REQUIRED WORK: From the first line of the material through the line containing "exactly the members", restate everything word for word and nothing more.

DATASET RECORDS START

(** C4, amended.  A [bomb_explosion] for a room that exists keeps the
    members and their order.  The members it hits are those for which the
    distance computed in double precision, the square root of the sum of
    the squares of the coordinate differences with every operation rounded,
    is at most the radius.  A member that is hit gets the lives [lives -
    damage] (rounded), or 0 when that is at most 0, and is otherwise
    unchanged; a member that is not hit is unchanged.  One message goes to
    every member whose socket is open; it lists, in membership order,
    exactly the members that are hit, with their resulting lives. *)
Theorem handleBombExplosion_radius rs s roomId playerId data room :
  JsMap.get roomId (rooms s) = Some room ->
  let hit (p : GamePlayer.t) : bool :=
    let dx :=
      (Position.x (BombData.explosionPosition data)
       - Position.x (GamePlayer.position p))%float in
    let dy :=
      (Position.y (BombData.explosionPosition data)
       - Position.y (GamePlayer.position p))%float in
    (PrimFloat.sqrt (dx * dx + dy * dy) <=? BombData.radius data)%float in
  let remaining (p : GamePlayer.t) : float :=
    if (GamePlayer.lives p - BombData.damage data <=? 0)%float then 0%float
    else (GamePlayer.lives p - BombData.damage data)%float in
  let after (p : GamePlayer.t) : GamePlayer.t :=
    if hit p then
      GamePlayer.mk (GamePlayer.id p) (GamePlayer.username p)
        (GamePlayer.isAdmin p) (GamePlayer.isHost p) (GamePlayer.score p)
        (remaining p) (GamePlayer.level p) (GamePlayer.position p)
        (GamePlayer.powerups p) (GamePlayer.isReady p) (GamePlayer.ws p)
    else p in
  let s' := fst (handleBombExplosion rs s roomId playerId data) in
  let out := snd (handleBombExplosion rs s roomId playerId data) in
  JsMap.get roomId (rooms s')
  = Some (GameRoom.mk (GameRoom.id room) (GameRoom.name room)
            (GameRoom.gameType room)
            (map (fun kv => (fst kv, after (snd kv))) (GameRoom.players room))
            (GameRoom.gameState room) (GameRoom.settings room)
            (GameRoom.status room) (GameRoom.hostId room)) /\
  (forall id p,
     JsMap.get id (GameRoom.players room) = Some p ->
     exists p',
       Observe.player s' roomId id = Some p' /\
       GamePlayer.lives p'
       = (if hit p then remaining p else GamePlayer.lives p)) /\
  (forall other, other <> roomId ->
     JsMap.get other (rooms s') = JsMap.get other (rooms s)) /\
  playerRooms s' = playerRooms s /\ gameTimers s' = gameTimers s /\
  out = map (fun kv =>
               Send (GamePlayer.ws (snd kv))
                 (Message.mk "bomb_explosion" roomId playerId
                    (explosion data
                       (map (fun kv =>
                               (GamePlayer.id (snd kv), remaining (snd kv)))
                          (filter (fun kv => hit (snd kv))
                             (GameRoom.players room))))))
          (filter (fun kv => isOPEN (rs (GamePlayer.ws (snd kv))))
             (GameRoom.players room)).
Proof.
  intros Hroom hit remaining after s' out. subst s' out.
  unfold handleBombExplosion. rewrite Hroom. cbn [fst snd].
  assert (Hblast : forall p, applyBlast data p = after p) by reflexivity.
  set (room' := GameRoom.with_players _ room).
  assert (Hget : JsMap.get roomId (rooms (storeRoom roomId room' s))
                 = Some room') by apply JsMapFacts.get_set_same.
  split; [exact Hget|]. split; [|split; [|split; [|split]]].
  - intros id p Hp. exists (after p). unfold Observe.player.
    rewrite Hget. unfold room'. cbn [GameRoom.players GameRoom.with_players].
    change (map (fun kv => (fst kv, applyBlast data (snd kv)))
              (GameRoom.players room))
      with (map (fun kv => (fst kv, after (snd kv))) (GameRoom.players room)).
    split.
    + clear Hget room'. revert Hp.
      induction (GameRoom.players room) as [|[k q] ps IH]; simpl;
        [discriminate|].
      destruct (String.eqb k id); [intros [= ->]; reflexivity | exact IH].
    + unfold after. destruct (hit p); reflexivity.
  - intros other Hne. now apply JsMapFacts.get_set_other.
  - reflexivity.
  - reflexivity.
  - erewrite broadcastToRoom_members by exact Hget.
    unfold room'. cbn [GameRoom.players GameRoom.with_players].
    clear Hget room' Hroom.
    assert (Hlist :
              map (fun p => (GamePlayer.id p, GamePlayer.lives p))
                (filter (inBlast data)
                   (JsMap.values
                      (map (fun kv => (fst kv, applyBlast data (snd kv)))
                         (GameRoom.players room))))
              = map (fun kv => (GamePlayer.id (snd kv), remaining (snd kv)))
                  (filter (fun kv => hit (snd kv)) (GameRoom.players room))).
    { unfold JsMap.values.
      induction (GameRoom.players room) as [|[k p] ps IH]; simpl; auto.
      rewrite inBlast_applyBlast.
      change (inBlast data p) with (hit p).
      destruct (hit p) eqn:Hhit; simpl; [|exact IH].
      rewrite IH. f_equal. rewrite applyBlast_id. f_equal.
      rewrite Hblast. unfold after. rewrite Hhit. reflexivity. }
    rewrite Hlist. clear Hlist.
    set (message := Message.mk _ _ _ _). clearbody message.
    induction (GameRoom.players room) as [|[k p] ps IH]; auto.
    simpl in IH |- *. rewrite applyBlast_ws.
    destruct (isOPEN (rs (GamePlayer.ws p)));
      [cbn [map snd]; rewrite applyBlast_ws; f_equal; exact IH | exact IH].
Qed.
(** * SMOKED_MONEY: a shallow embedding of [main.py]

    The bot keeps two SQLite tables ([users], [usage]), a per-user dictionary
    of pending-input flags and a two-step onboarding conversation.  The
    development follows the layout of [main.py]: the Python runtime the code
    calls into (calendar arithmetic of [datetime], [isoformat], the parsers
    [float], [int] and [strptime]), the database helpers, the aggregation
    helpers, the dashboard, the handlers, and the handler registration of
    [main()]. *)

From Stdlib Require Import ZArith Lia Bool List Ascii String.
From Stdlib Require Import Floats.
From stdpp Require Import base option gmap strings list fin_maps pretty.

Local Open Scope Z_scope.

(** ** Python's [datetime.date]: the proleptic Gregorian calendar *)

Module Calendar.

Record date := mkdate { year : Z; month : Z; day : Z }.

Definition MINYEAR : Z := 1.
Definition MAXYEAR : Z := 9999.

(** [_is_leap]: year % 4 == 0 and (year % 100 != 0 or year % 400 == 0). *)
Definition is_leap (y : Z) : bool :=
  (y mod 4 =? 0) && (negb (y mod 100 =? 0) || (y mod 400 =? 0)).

DATASET RECORDS END

SOLUTION TO THIS TASK:
(** C4, amended.  A [bomb_explosion] for a room that exists keeps the
    members and their order.  The members it hits are those for which the
    distance computed in double precision, the square root of the sum of
    the squares of the coordinate differences with every operation rounded,
    is at most the radius.  A member that is hit gets the lives [lives -
    damage] (rounded), or 0 when that is at most 0, and is otherwise
    unchanged; a member that is not hit is unchanged.  One message goes to
    every member whose socket is open; it lists, in membership order,
    exactly the members that are hit, with their resulting lives. *)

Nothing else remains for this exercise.